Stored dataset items
□ □ □ □

(* ===== verification/TcpServer.v ===== *)
(** * TcpServer (include/net/TcpServer.h, src/net/TcpServer.cc)

    The server: the names and the map of the connections, and the hand-over of
    every connection between the base loop and its io loop. A connection is
    represented by what the server and the loops do with it (its phase), the
    functors by their targets; TcpConnection.v models its inside. *)
From S2P Require Import Prelude Posix Channel InetAddress Sockets EventLoopThreadPool.
Open Scope string_scope.
Open Scope list_scope.
Open Scope Z_scope.

(** The functors the server hands to loops; a connection is named by its
    position in the order of creation. *)
Inductive sfunctor : Type :=
| Listen
| ConnectEstablished (c : nat)
| RemoveConnectionInLoop (c : nat)
| ConnectDestroyed (c : nat).
#[export] Instance sfunctor_eq_dec : EqDecision sfunctor.
Proof. solve_decision. Defined.

(** Created, established, its close callback called, destroyed. *)
Inductive phase : Type := Connecting | Connected | Closed | Destroyed.
#[export] Instance phase_eq_dec : EqDecision phase.
Proof. solve_decision. Defined.

(** A callback: empty, the lambda that does nothing with which the constructor
    fills it, or one of the user's functions, which are numbered. *)
Inductive callback : Type := EmptyCallback | NoOp | UserFunction (n : nat).
#[export] Instance callback_eq_dec : EqDecision callback.
Proof. solve_decision. Defined.
Record Callbacks : Type := MkCallbacks {
  connectionCallback_ : callback;
  messageCallback_ : callback;
  writeCompleteCallback_ : callback;
}.
Definition no_callbacks : Callbacks := MkCallbacks EmptyCallback EmptyCallback EmptyCallback.

Record Conn : Type := MkConn {
  conn_name : string;
  conn_loop : ptr;
  conn_fd : Z;
  conn_local : InetAddress;
  conn_peer : InetAddress;
  conn_callbacks : Callbacks;
  conn_phase : phase;
}.
Definition set_phase ph (c : Conn) : Conn :=
  MkConn (conn_name c) (conn_loop c) (conn_fd c) (conn_local c) (conn_peer c) (conn_callbacks c) ph.
Definition set_conn_callbacks cbs (c : Conn) : Conn :=
  MkConn (conn_name c) (conn_loop c) (conn_fd c) (conn_local c) (conn_peer c) cbs (conn_phase c).

(** [callbacks] are those for the connections to come, [conns] the connections
    made so far, [queues] the functors waiting in the loops, [cur] the loop of
    the running thread, [listens] counts the calls of [acceptor_->listen()]. *)
Record Server : Type := MkServer {
  loop_ : ptr;
  name_ : string;
  threadPool_ : Pool;
  callbacks : Callbacks;
  srv_started : bool;
  nextConnId_ : Z;
  connections_ : gmap string nat;
  conns : list Conn;
  queues : gmap ptr (list sfunctor);
  cur : ptr;
  listens : nat;
  sockets : SockWorld;
}.
Implicit Types s : Server.

Definition set_pool p s : Server :=
  MkServer (loop_ s) (name_ s) p (callbacks s) (srv_started s) (nextConnId_ s) (connections_ s) (conns s)
    (queues s) (cur s) (listens s) (sockets s).
Definition set_callbacks (f : Callbacks → Callbacks) s : Server :=
  MkServer (loop_ s) (name_ s) (threadPool_ s) (f (callbacks s)) (srv_started s) (nextConnId_ s)
    (connections_ s) (conns s) (queues s) (cur s) (listens s) (sockets s).
Definition set_srv_started b s : Server :=
  MkServer (loop_ s) (name_ s) (threadPool_ s) (callbacks s) b (nextConnId_ s) (connections_ s) (conns s)
    (queues s) (cur s) (listens s) (sockets s).
Definition set_nextConnId n s : Server :=
  MkServer (loop_ s) (name_ s) (threadPool_ s) (callbacks s) (srv_started s) n (connections_ s) (conns s)
    (queues s) (cur s) (listens s) (sockets s).
Definition set_connections m s : Server :=
  MkServer (loop_ s) (name_ s) (threadPool_ s) (callbacks s) (srv_started s) (nextConnId_ s) m (conns s)
    (queues s) (cur s) (listens s) (sockets s).
Definition set_conns l s : Server :=
  MkServer (loop_ s) (name_ s) (threadPool_ s) (callbacks s) (srv_started s) (nextConnId_ s) (connections_ s) l
    (queues s) (cur s) (listens s) (sockets s).
Definition set_queues q s : Server :=
  MkServer (loop_ s) (name_ s) (threadPool_ s) (callbacks s) (srv_started s) (nextConnId_ s) (connections_ s)
    (conns s) q (cur s) (listens s) (sockets s).
Definition set_cur l s : Server :=
  MkServer (loop_ s) (name_ s) (threadPool_ s) (callbacks s) (srv_started s) (nextConnId_ s) (connections_ s)
    (conns s) (queues s) l (listens s) (sockets s).
Definition count_listen s : Server :=
  MkServer (loop_ s) (name_ s) (threadPool_ s) (callbacks s) (srv_started s) (nextConnId_ s) (connections_ s)
    (conns s) (queues s) (cur s) (S (listens s)) (sockets s).
Definition set_sockets w s : Server :=
  MkServer (loop_ s) (name_ s) (threadPool_ s) (callbacks s) (srv_started s) (nextConnId_ s) (connections_ s)
    (conns s) (queues s) (cur s) (listens s) w.

Definition queue_of (l : ptr) s : list sfunctor := default [] (queues s !! l).
Definition put_queue (l : ptr) q s : Server := set_queues (<[l := q]> (queues s)) s.
Definition update_conn (c : nat) (f : Conn → Conn) s : Server :=
  set_conns (alter f c (conns s)) s.

Section server.
(** The loops of the io threads, as in EventLoopThreadPool.v. *)
Context `{!Os} (startLoop : nat → ptr).

Definition on_pool {A} (m : M Pool A) : M Server A := zoom threadPool_ set_pool m.
Definition on_sockets {A} (m : M SockWorld A) : M Server A := zoom sockets set_sockets m.
Definition is_cur (l : ptr) s : bool := bool_decide (cur s = l).

(** [loop_->assertInLoopThread()] *)
Definition assertInLoopThread (l : ptr) : M Server unit :=
  b ← gets (is_cur l); require AbortFatal b.

Definition queueInLoop (l : ptr) (f : sfunctor) : M Server unit :=
  modify (λ s, put_queue l (queue_of l s ++ [f]) s).

Definition removeConnectionInLoop (c : nat) : M Server unit :=
  loop ← gets loop_;
  assertInLoopThread loop ;;
  conn ← deref (λ s, conns s !! c);
  modify (λ s, set_connections (delete (conn_name conn) (connections_ s)) s) ;;
  queueInLoop (conn_loop conn) (ConnectDestroyed c).

(** A functor, run in the current thread. *)
Definition run_functor (f : sfunctor) : M Server unit :=
  match f with
  | Listen => modify count_listen
  | ConnectEstablished c =>
      conn ← deref (λ s, conns s !! c);
      assertInLoopThread (conn_loop conn) ;;
      modify (update_conn c (set_phase Connected))
  | RemoveConnectionInLoop c => removeConnectionInLoop c
  | ConnectDestroyed c =>
      conn ← deref (λ s, conns s !! c);
      assertInLoopThread (conn_loop conn) ;;
      modify (update_conn c (set_phase Destroyed))
  end.

Definition runInLoop (l : ptr) (f : sfunctor) : M Server unit :=
  b ← gets (is_cur l);
  if (b : bool) then run_functor f else queueInLoop l f.

Definition setThreadNum (numThreads : Z) : M Server unit :=
  on_pool (EventLoopThreadPool.setThreadNum numThreads).

(** The callbacks for the connections to come. *)
Definition setConnectionCallback (cb : callback) : M Server unit :=
  modify (set_callbacks (λ k, MkCallbacks cb (messageCallback_ k) (writeCompleteCallback_ k))).
Definition setMessageCallback (cb : callback) : M Server unit :=
  modify (set_callbacks (λ k, MkCallbacks (connectionCallback_ k) cb (writeCompleteCallback_ k))).
Definition setWriteCompleteCallback (cb : callback) : M Server unit :=
  modify (set_callbacks (λ k, MkCallbacks (connectionCallback_ k) (messageCallback_ k) cb)).

Definition start : M Server unit :=
  started ← gets srv_started;
  when (negb started)
    (modify (set_srv_started true) ;;
     loop ← gets loop_;
     in_base ← gets (λ s, is_cur (baseLoop_ (threadPool_ s)) s);
     on_pool (EventLoopThreadPool.start startLoop in_base false) ;;
     runInLoop loop Listen).

(** [localAddressOf] *)
Definition localAddressOf (sockfd : Z) : M SockWorld InetAddress :=
  tr ← gets trace;
  r ← do_call (SysGetsockname sockfd);
  match r with
  | IoOk _ => mret (setSockAddr (stored_addr tr (SysGetsockname sockfd)) (new_InetAddress 0 false))
  | IoErr _ =>
      log_error "getsockname failed" ;; mret (setSockAddr zero_sockaddr (new_InetAddress 0 false))
  end.

Definition newConnection (sockfd : Z) (peerAddr : InetAddress) : M Server unit :=
  loop ← gets loop_;
  assertInLoopThread loop ;;
  name ← gets name_;
  id ← gets nextConnId_;
  next ← lift_outcome (i32 (id + 1));
  modify (set_nextConnId next) ;;
  let connName := name +:+ "-" +:+ pretty id in
  localAddr ← on_sockets (localAddressOf sockfd);
  in_base ← gets (λ s, is_cur (baseLoop_ (threadPool_ s)) s);
  ioLoop ← on_pool (getNextLoop in_base);
  on_sockets (setKeepAlive sockfd true) ;;
  conn ← gets (λ s, length (conns s));
  modify (λ s, set_conns (conns s ++
    [MkConn connName ioLoop sockfd localAddr peerAddr no_callbacks Connecting]) s) ;;
  modify (λ s, set_connections (<[connName := conn]> (connections_ s)) s) ;;
  modify (λ s, update_conn conn (set_conn_callbacks (callbacks s)) s) ;;
  runInLoop ioLoop (ConnectEstablished conn).

Definition removeConnection (c : nat) : M Server unit :=
  loop ← gets loop_;
  runInLoop loop (RemoveConnectionInLoop c).

(** The constructor. *)
Definition new_TcpServer (loop : ptr) (name : string) : Server :=
  MkServer loop name (new_Pool loop name) (MkCallbacks NoOp NoOp NoOp) false 1 ∅ [] ∅ loop 0 (MkSockWorld [] []).

(** ** What happens to a server *)

Inductive srv_event : Type :=
| SetThreadNum (n : Z)
| SetConnectionCallback (cb : callback)
| SetMessageCallback (cb : callback)
| SetWriteCompleteCallback (cb : callback)
| Start
| Accept (sockfd : Z) (peerAddr : InetAddress)  (* the acceptor's callback *)
| CloseConn (c : nat)       (* [handleClose] calls the close callback *)
| RunLoop (l : ptr).        (* a loop runs its oldest functor *)

Definition run_srv_event (ev : srv_event) : M Server unit :=
  match ev with
  | SetThreadNum n => modify (λ s, set_cur (loop_ s) s) ;; setThreadNum n
  | SetConnectionCallback cb => setConnectionCallback cb
  | SetMessageCallback cb => setMessageCallback cb
  | SetWriteCompleteCallback cb => setWriteCompleteCallback cb
  | Start => modify (λ s, set_cur (loop_ s) s) ;; start
  | Accept sockfd peerAddr =>
      modify (λ s, set_cur (loop_ s) s) ;; newConnection sockfd peerAddr
  | CloseConn c =>
      conn ← deref (λ s, conns s !! c);
      modify (set_cur (conn_loop conn)) ;;
      modify (update_conn c (set_phase Closed)) ;;
      removeConnection c
  | RunLoop l =>
      modify (set_cur l) ;;
      q ← gets (queue_of l);
      match q with
      | [] => mret tt
      | f :: q' => modify (put_queue l q') ;; run_functor f
      end
  end.

(** What may happen: connections come before the identifiers run out; a
    connection is closed once, while it is established. *)
Definition srv_event_ok (ev : srv_event) s : Prop :=
  match ev with
  | SetThreadNum n => 0 ≤ n < 2 ^ 31
  | Accept _ _ => nextConnId_ s < 2 ^ 31 - 1
  | CloseConn c => ∃ conn, conns s !! c = Some conn ∧ conn_phase conn = Connected
  | SetConnectionCallback _ | SetMessageCallback _ | SetWriteCompleteCallback _
  | Start | RunLoop _ => True
  end.

Definition srv_step s s' : Prop :=
  ∃ ev, srv_event_ok ev s ∧ run_srv_event ev s = Ok (tt, s').
End server.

□ □ □ □

DIRECTIONS: Restate verbatim the first line above and all lines after it through the line containing "ConnectDestroyed (c : nat)."; omit the rest.

SOLUTION TO THIS PROBLEM:
(* ===== verification/TcpServer.v ===== *)
(** * TcpServer (include/net/TcpServer.h, src/net/TcpServer.cc)

    The server: the names and the map of the connections, and the hand-over of
    every connection between the base loop and its io loop. A connection is
    represented by what the server and the loops do with it (its phase), the
    functors by their targets; TcpConnection.v models its inside. *)
From S2P Require Import Prelude Posix Channel InetAddress Sockets EventLoopThreadPool.
Open Scope string_scope.
Open Scope list_scope.
Open Scope Z_scope.

(** The functors the server hands to loops; a connection is named by its
    position in the order of creation. *)
Inductive sfunctor : Type :=
| Listen
| ConnectEstablished (c : nat)
| RemoveConnectionInLoop (c : nat)
| ConnectDestroyed (c : nat).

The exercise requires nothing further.